> [Record extracts]
#[local] Instance frozen_along : Along frozen not_root.
Proof.
  split; try done.
  - intros e s _. by apply frozen_same.
  - intros f s. by apply frozen_same.
  - intros o c s. apply frozen_log.
  - intros d f s. apply frozen_frame, (frame_edit evidence).
  - intros who child index ch s E. apply frozen_same. unfold evidence. cbn.
    by rewrite (protected_derivative_disputes _ _ _ _ _ victim E).
  - intros c (o & Ho & Hr). done.
  - intros o c s. apply frozen_simple.
  - intros o safe others c s Ha [Hg _]. cbn [dispatch_bypass_filter].
    step_run; [by apply step_modify, frozen_log|]. unfold do_as_multi_threshold_1.
    step_run; [by apply Hg | by apply step_modify, frozen_same].
  - intros o safe thr others tp c w s Ha [Hg _]. cbn [dispatch_bypass_filter].
    step_run; [by apply step_modify, frozen_log|]. unfold as_multi, operate, operate_started. step_run.
    all: try (by apply Hg).
    all: try (by apply step_modify, frozen_same).
    all: apply frozen_frame; first [by apply frame_unreserve
      | by apply (frame_operate_approve evidence) | by apply (frame_operate_start evidence)
      | by apply fixed_modify].
Qed.

End disputes.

> [Exercise directions] All of the records are to be reproduced exactly as they were given.

> [Solution to the exercise]
#[local] Instance frozen_along : Along frozen not_root.
Proof.
  split; try done.
  - intros e s _. by apply frozen_same.
  - intros f s. by apply frozen_same.
  - intros o c s. apply frozen_log.
  - intros d f s. apply frozen_frame, (frame_edit evidence).
  - intros who child index ch s E. apply frozen_same. unfold evidence. cbn.
    by rewrite (protected_derivative_disputes _ _ _ _ _ victim E).
  - intros c (o & Ho & Hr). done.
  - intros o c s. apply frozen_simple.
  - intros o safe others c s Ha [Hg _]. cbn [dispatch_bypass_filter].
    step_run; [by apply step_modify, frozen_log|]. unfold do_as_multi_threshold_1.
    step_run; [by apply Hg | by apply step_modify, frozen_same].
  - intros o safe thr others tp c w s Ha [Hg _]. cbn [dispatch_bypass_filter].
    step_run; [by apply step_modify, frozen_log|]. unfold as_multi, operate, operate_started. step_run.
    all: try (by apply Hg).
    all: try (by apply step_modify, frozen_same).
    all: apply frozen_frame; first [by apply frame_unreserve
      | by apply (frame_operate_approve evidence) | by apply (frame_operate_start evidence)
      | by apply fixed_modify].
Qed.

End disputes.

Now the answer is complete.